In 1975 he complained to his grandmother, cleverly deceiving hospital censors with a Niuean speech bubble beside a smiley face in an otherwise non-contentious English-language letter. The message said: "I have been given electric shock by the people, mum. The pain is very bad."
This letter was the first link in a chain that led to the closure of the hospital's child and adolescent unit and the Government much later apologising and paying $10.7 million compensation to 183 former patients who were mistreated.
Mr Green urged more former patients to consider visiting the site before it is sold, because of the sense of closure they could experience.
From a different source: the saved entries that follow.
(** * StableContainer and Profile (EIP-7495) over a Merkle tree substrate

    A shallow embedding of [remerkleable/stable_container.py]: the two
    composite SSZ views [StableContainer[N]] and [Profile[B]], their field
    accessors, their byte codec and their generalized-index binding.

    Python objects that carry a backing are modelled by that backing; a
    method that mutates [self] returns the new backing; a method that may
    raise returns a [result]. *)

From Stdlib Require Import ZArith NArith Lia Ascii.
From Stdlib.Strings Require Byte.
From stdpp Require Import base option list strings gmap.

Open Scope string_scope.
Open Scope list_scope.
Open Scope nat_scope.

(** ** Exceptions and the error monad *)

Inductive exn :=
  | ValueError_scope_too_small
  | ValueError_required_none (key : string)
  | Exception_unknown_field_index (findex : nat)
  | Exception_first_offset (offset fixed_size : nat)
  | Exception_offset_invalid (i : nat)
  | Exception_size_out_of_bounds (i : nat)
  | Exception_both_backing_and_fields
  | Exception_requires_stable_base
  | Exception_no_optional_fields
  | AttributeError_unknown_field (key : string)
  | AttributeError_unknown_fields
  | AttributeError_required (key : string)
  | TypeError_capacity
  | TypeError_not_optional (key : string)
  | TypeError_too_many_fields
  | TypeError_not_in_base (key : string)
  | TypeError_optional_in_container (key : string)
  | TypeError_incompatible (key : string)
  | TypeError_missing_base_field (key : string)
  | AssertionError
  | NavigationError
  | IndexError
  | UnboundLocalError
  | ViewError.

Inductive result (A : Type) :=
  | Ok (a : A)
  | Err (e : exn).
Arguments Ok {A} a.
Arguments Err {A} e.

Definition rbind {A B} (m : result A) (k : A → result B) : result B :=
  match m with
  | Ok a => k a
  | Err e => Err e
  end.

Notation "'do' x <- m ; k" := (rbind m (fun x => k))
  (at level 10, x pattern, m at level 100, k at level 200,
   format "'[v' 'do'  x  <-  m ; '/' k ']'").

Definition of_option {A} (o : option A) (e : exn) : result A :=
  match o with
  | Some a => Ok a
  | None => Err e
  end.

(** ** Tree substrate *)

(** Modelled from the spec: [remerkleable.tree] is missing.  A node is a
    32-byte root (kept as the little-endian number it spells) or a pair
    of nodes.  Nodes are identified up to their Merkle root, so that the
    summary node [zero_node d] is the perfect tree of depth [d] over zero
    chunks. *)
Inductive Node :=
  | RootNode (root : N)
  | PairNode (left right : Node).

#[global] Instance Node_inhabited : Inhabited Node := populate (RootNode 0%N).

(** Modelled from the spec: [get_left], [get_right], [rebind_left],
    [rebind_right] of the tree substrate; a root has no children. *)
Definition get_left (n : Node) : result Node :=
  match n with
  | PairNode l _ => Ok l
  | RootNode _ => Err NavigationError
  end.

Definition get_right (n : Node) : result Node :=
  match n with
  | PairNode _ r => Ok r
  | RootNode _ => Err NavigationError
  end.

Definition rebind_left (n new_left : Node) : result Node :=
  match n with
  | PairNode _ r => Ok (PairNode new_left r)
  | RootNode _ => Err NavigationError
  end.

Definition rebind_right (n new_right : Node) : result Node :=
  match n with
  | PairNode l _ => Ok (PairNode l new_right)
  | RootNode _ => Err NavigationError
  end.

(** Modelled from the spec: [zero_node(depth)], the zero subtree. *)
Fixpoint zero_node (depth : nat) : Node :=
  match depth with
  | 0 => RootNode 0%N
  | S d => PairNode (zero_node d) (zero_node d)
  end.

(** Modelled from the spec: [get_depth(N) -> ceil(log2(N))]. *)
Definition get_depth (elem_count : nat) : nat := Nat.log2_up elem_count.

(** Modelled from the spec: a generalized index names a path, root = 1,
    left child of [n] = [2n], right child = [2n+1]; this is the shape of
    a binary [positive]. *)
Fixpoint getter_pos (n : Node) (g : positive) : result Node :=
  match g with
  | xH => Ok n
  | xO p => do parent <- getter_pos n p; get_left parent
  | xI p => do parent <- getter_pos n p; get_right parent
  end.

Definition getter (n : Node) (gindex : nat) : result Node :=
  match N.of_nat gindex with
  | N0 => Err NavigationError
  | Npos p => getter_pos n p
  end.

Fixpoint setter_pos (n : Node) (g : positive) (v : Node) : result Node :=
  match g with
  | xH => Ok v
  | xO p =>
      do parent <- getter_pos n p;
      do parent' <- rebind_left parent v;
      setter_pos n p parent'
  | xI p =>
      do parent <- getter_pos n p;
      do parent' <- rebind_right parent v;
      setter_pos n p parent'
  end.

Definition setter (n : Node) (gindex : nat) (v : Node) : result Node :=
  match N.of_nat gindex with
  | N0 => Err NavigationError
  | Npos p => setter_pos n p v
  end.

(** Pair up neighbours: one level of a tree from the level below it. *)
Fixpoint merge_level (l : list Node) : list Node :=
  match l with
  | a :: b :: t => PairNode a b :: merge_level t
  | _ => []
  end.

Fixpoint fill_level (depth : nat) (l : list Node) : Node :=
  match depth with
  | 0 => default (zero_node 0) (head l)
  | S d => fill_level d (merge_level l)
  end.

(** Modelled from the spec: [subtree_fill_to_contents(leaves, depth)] is
    the perfect tree of that depth over the leaves, zero leaves to the
    right; more than [2^depth] leaves are refused. *)
Definition subtree_fill_to_contents (nodes : list Node) (depth : nat) : result Node :=
  if decide (length nodes ≤ 2 ^ depth)
  then Ok (fill_level depth (nodes ++ replicate (2 ^ depth - length nodes) (zero_node 0)))
  else Err NavigationError.

(** The nodes of a tree at a given depth, left to right; [None] when the
    tree is shallower somewhere. *)
Fixpoint expand_level (l : list Node) : option (list Node) :=
  match l with
  | [] => Some []
  | PairNode a b :: t => (fun t' => a :: b :: t') <$> expand_level t
  | RootNode _ :: _ => None
  end.

Fixpoint level (depth : nat) (n : Node) : option (list Node) :=
  match depth with
  | 0 => Some [n]
  | S d => level d n ≫= expand_level
  end.

(** The padded leaf row of [subtree_fill_to_contents]. *)
Definition fill (depth : nat) (nodes : list Node) : Node :=
  fill_level depth (nodes ++ replicate (2 ^ depth - length nodes) (zero_node 0)).

(** ** Bytes, streams and offsets *)

Abbreviation byte := Byte.byte.

Definition byte_of_N (n : N) : byte :=
  default Byte.x00 (Byte.of_N (n mod 256)).

(** [k] bytes of [n], least significant first. *)
Fixpoint le_bytes (k : nat) (n : N) : list byte :=
  match k with
  | 0 => []
  | S k' => byte_of_N n :: le_bytes k' (n / 256)
  end.

Fixpoint le_value (bs : list byte) : N :=
  match bs with
  | [] => 0%N
  | b :: t => (Byte.to_N b + 256 * le_value t)%N
  end.

(** The number spelled by a row of bits, least significant first. *)
Fixpoint bits_value (bits : list bool) : N :=
  match bits with
  | [] => 0%N
  | b :: t => (N.b2n b + 2 * bits_value t)%N
  end.

Definition value_bits (k : nat) (n : N) : list bool :=
  map (fun i => N.testbit n (N.of_nat i)) (seq 0 k).

(** Modelled from the spec: the input [BinaryIO] is the list of bytes not
    yet read; reading past its end is an error. *)
Definition read (stream : list byte) (n : nat) : result (list byte * list byte) :=
  if decide (n ≤ length stream)
  then Ok (take n stream, drop n stream)
  else Err ViewError.

Definition OFFSET_BYTE_LENGTH : nat := 4.

(** Modelled from the spec: [uint offsets: 4-byte little-endian
    unsigned]; an offset that does not fit is refused. *)
Definition encode_offset (offset : nat) : result (list byte) :=
  if decide (N.of_nat offset < 2 ^ 32)%N
  then Ok (le_bytes OFFSET_BYTE_LENGTH (N.of_nat offset))
  else Err ViewError.

(** Modelled from the spec: [decode_offset] reads the four bytes of an
    offset. *)
Definition decode_offset (stream : list byte) : result (nat * list byte) :=
  do (bs, stream) <- read stream OFFSET_BYTE_LENGTH;
  Ok (N.to_nat (le_value bs), stream).

(** ** The View contract *)

(** A Python value handed to a constructor or to an assignment. *)
Inductive pyval :=
  | PyNone
  | PyView (typ : string) (backing : Node)
  | PyInt (z : Z)
  | PyBytes (bs : list byte).

Module View.

(** Modelled from the spec: the View contract consumed from the base
    library.  [serialize] gives the bytes a view of that backing writes
    (its return value is their number), [decode] decodes exactly the
    bytes of its scope, [valid_backing] tells the backings views of the
    type hold, [profile_base] names the base of a type that is a
    Profile. *)
Record type := {
  type_name : string;
  profile_base : option string;
  is_fixed_byte_length : bool;
  type_byte_length : nat;
  min_byte_length : nat;
  max_byte_length : nat;
  serialize : Node → result (list byte);
  decode : list byte → result Node;
  coerce_view : pyval → result Node;
  valid_backing : Node → Prop;
}.

(** [ftyp.deserialize(stream, scope)] *)
Definition deserialize (ftyp : type) (stream : list byte) (scope : nat)
    : result (Node * list byte) :=
  do (bs, stream) <- read stream scope;
  do v <- decode ftyp bs;
  Ok (v, stream).

(** What the codec relies on from a field type. *)
Definition ok (t : type) : Prop :=
  (is_fixed_byte_length t = true →
     min_byte_length t = type_byte_length t ∧ max_byte_length t = type_byte_length t) ∧
  ∀ n, valid_backing t n →
    ∃ bs, serialize t n = Ok bs ∧ decode t bs = Ok n ∧
          min_byte_length t ≤ length bs ≤ max_byte_length t.

End View.

Abbreviation ViewType := View.type.

(** ** Bitvector *)

Module Bitvector.

(** Modelled from the spec: [Bitvector[K]] is a row of [K] bits whose
    backing packs them, 256 to a chunk, into a tree over the chunks,
    and whose encoding is [ceil(K/8)] bytes, least significant bit
    first, unused trailing bits zero. *)
Definition chunk_count (K : nat) : nat := (K + 255) / 256.

Definition tree_depth (K : nat) : nat := get_depth (chunk_count K).
(** *** NewServer *)

(** [config.LoadDefaultConfig] either fails or yields the configuration the
    client is made from, here the account the client talks to.  The
    second component holds the messages handed to [log.Printf]. *)
Definition NewServer (loaded : result Remote) (fuel : nat)
    : option (result (World Remote) * list string) :=
  match loaded with
  | Err err => Some (Err err, [])
  | Ok rm =>
      (* Populate list on startup (non-fatal if it fails) *)
      match refresh fuel (mkWorld emptyServer rm []) with
      | None => None
      | Some (Some err, w) => Some (Ok w, ["initial refresh failed: " +:+ err])
      | Some (None, w) => Some (Ok w, [])
      end
  end.

(** *** Vocabulary for the handlers as a whole *)

(** The state of [listMu] as one goroutine's actions move it. *)
Inductive lock_state := Free | Shared | Exclusive.

(** What is in order in each state: locks are taken from [Free] and given
    back by their holder, the cache is written under the exclusive lock
    only, the service is called with no lock held. *)
Definition lock_step (st : lock_state) (e : event) : option lock_state :=
  match e, st with
  | EvRLock, Free => Some Shared
  | EvRUnlock, Shared => Some Free
  | EvLock, Free => Some Exclusive
  | EvUnlock, Exclusive => Some Free
  | EvWrite _, Exclusive => Some Exclusive
  | EvListCall _, Free => Some Free
  | EvDeleteCall _, Free => Some Free
  | _, _ => None
  end.

Fixpoint lock_run (st : lock_state) (tr : list event) : option lock_state :=
  match tr with
  | [] => Some st
  | e :: tr' =>
      match lock_step st e with
      | Some st' => lock_run st' tr'
      | None => None
      end
  end.

Definition is_list_call (e : event) : bool :=
  match e with EvListCall _ => true | _ => false end.

Definition is_delete_call (e : event) : bool :=
  match e with EvDeleteCall _ => true | _ => false end.

(** The worlds one request after the other can lead to, starting from
    what [NewServer] returns. *)
Inductive reachable : World Remote → Prop :=
| reach_NewServer loaded fuel w logs :
    NewServer loaded fuel = Some (Ok w, logs) → reachable w
| reach_handleList r w :
    reachable w → reachable (snd (handleList r w))
| reach_handleUpdate fuel r w resp w' :
    reachable w → handleUpdate fuel r w = Some (resp, w') → reachable w'
| reach_handleRemove r w :
    reachable w → reachable (snd (handleRemove r w)).

(** *** The two phases of a removal *)

(** [listMu] is not held from the lookup of an input to the update of the
    cache: the remote delete runs in between, and so may the critical
    sections of other requests.  These are the two locked stretches of one
    turn of the loop in [handleRemove], each of which runs undisturbed. *)
Definition remove_resolve (input : string) : M (option string) :=
  let key := ToLower input in
  emit EvRLock ;;
  let* idx := get_index in
  emit EvRUnlock ;;
  ret (idx !! key).

(** Update in-memory cache. *)
Definition remove_commit (key orig : string) : M unit :=
  emit EvLock ;;
  (let* idx := get_index in set_index (delete key idx)) ;;
  (let* l := get_list in
   match remove_first orig l with
   | Some l' => set_list l'
   | None => ret tt
   end) ;;
  emit EvUnlock.

(** *** Contracts of the library functions *)

Set Default Proof Using "Type".

(** Membership of an event in an explicit run of events. *)
Ltac find_event :=
  simpl;
  repeat first [ apply list_elem_of_here | apply list_elem_of_further ].

(** [sort.Slice] rearranges, and leaves no element less than one before it. *)
Hypothesis sort_Slice_perm : ∀ l lt, sort_Slice l lt ≡ₚ l.
Hypothesis sort_Slice_sorted : ∀ l lt,
  StrictWeakOrder lt → StronglySorted (λ a b, lt b a = false) (sort_Slice l lt).

(** Lowercasing a lowercased string changes nothing. *)
Hypothesis ToLower_idem : ∀ s, ToLower (ToLower s) = ToLower s.

(** *** Order on lowercased forms *)

Lemma ltb_false_le (x y : string) : String.ltb x y = false ↔ String.le y x.
Proof.
  unfold String.le, String.leb, String.ltb.
  rewrite (String.compare_antisym x y).
  destruct (String.compare y x); simpl; split; (done || by intros []).
Qed.

Lemma ltb_true_not_le (x y : string) : String.ltb x y = true ↔ ¬ String.le y x.
Proof.
  rewrite <- ltb_false_le. destruct (String.ltb x y); split; try done;
    intros Hn; by destruct Hn.
Qed.

Lemma less_false_fold_le (a b : string) : less b a = false ↔ fold_le a b.
Proof. unfold less, fold_le. apply ltb_false_le. Qed.

Lemma less_strict_weak_order : StrictWeakOrder less.
Proof.
  split; unfold less.
  - intros a. apply ltb_false_le. reflexivity.
  - intros a b c Hab Hbc.
    apply ltb_true_not_le in Hab. apply ltb_true_not_le in Hbc.
    apply ltb_true_not_le. intros Hca.
    destruct (total String.le (ToLower a) (ToLower b)) as [Hle | Hle];
      [| by apply Hab in Hle].
    apply Hbc. by etrans.
  - intros a b c Hab Hbc.
    apply ltb_false_le in Hab. apply ltb_false_le in Hbc.
    apply ltb_false_le. by etrans.
Qed.

(** *** The pagination loop *)

Lemma collect_addresses (emails : list string) (out : LO.t) :
  collect emails out = emails ++ addresses out.
Proof.
  unfold collect, addresses.
  generalize (LO.SuppressedDestinationSummaries out) as ds.
  intros ds. revert emails.
  induction ds as [| d ds IH]; intros emails; simpl.
  - by rewrite app_nil_r.
  - rewrite IH. by rewrite <- app_assoc.
Qed.

Lemma fetch_follows rm tok outs rm1 tok1 :
  follows rm tok outs rm1 tok1 →
  ∀ fuel emails s tr r rm2,
    ListSuppressedDestinations rm1 (LI.mk tok1 (Some 1000)) = (r, rm2) →
    final r →
    (length outs < fuel)%nat →
    fetch fuel emails tok (mkWorld s rm tr)
    = Some (outcome emails outs r,
            mkWorld s rm2 (tr ++ (EvListCall <$> requests_from tok outs))).
Proof.
  induction 1 as [rm tok | rm tok out rm1 t outs rm' tok' Hcall Hnext _ IH];
    intros fuel emails s tr r rm2 Hlast Hfinal Hfuel.
  - destruct fuel as [| fuel]; [simpl in Hfuel; lia |].
    simpl. unfold client_List. simpl. rewrite Hlast.
    destruct r as [last | err]; simpl in *.
    + rewrite Hfinal, collect_addresses, app_nil_r. done.
    + done.
  - destruct fuel as [| fuel]; [simpl in Hfuel; lia |].
    simpl. unfold client_List at 1. simpl. rewrite Hcall, Hnext.
    rewrite (IH fuel (collect emails out) s _ r rm2 Hlast Hfinal); [| simpl in Hfuel; lia].
    rewrite collect_addresses. f_equal. f_equal.
    + destruct r; simpl; [| done]. by rewrite <- app_assoc.
    + f_equal. rewrite <- app_assoc. simpl. unfold requests_from. simpl.
      done.
Qed.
He offered to accompany them.
But he said closure would be incomplete until psychiatrist Dr Selwyn Leeks, who until 1977 ran the unit, which operated from 1972 to 1978, was held to account.
The police are investigating criminal complaints against Dr Leeks, who lives in Melbourne, but have yet to decide whether to lay charges and seek his extradition to New Zealand.
An Auckland University psychologist, Associate Professor Fred Seymour, said revisiting the site would help some former patients, but could retraumatise others.
Former patients thinking about re-visiting Lake Alice should first consider discussing the idea with a counsellor or therapist, he said.
The Residual Health Management Unit's chief executive, Graeme Bell, said requests to visit would be considered case by case.
The unit expects to sell the property next year.
Ill-treatment
* Former Lake Alice Hospital patients were given electric-shock therapy without anaesthetic as a punishment, youngsters were locked away with insane adults and the drug paraldehyde was injected as a punishment.
* The Government has paid $10.7 million to 183 former patients abused between 1972 and 1977.
* Patients are still waiting for police to decide whether to prosecute former staff.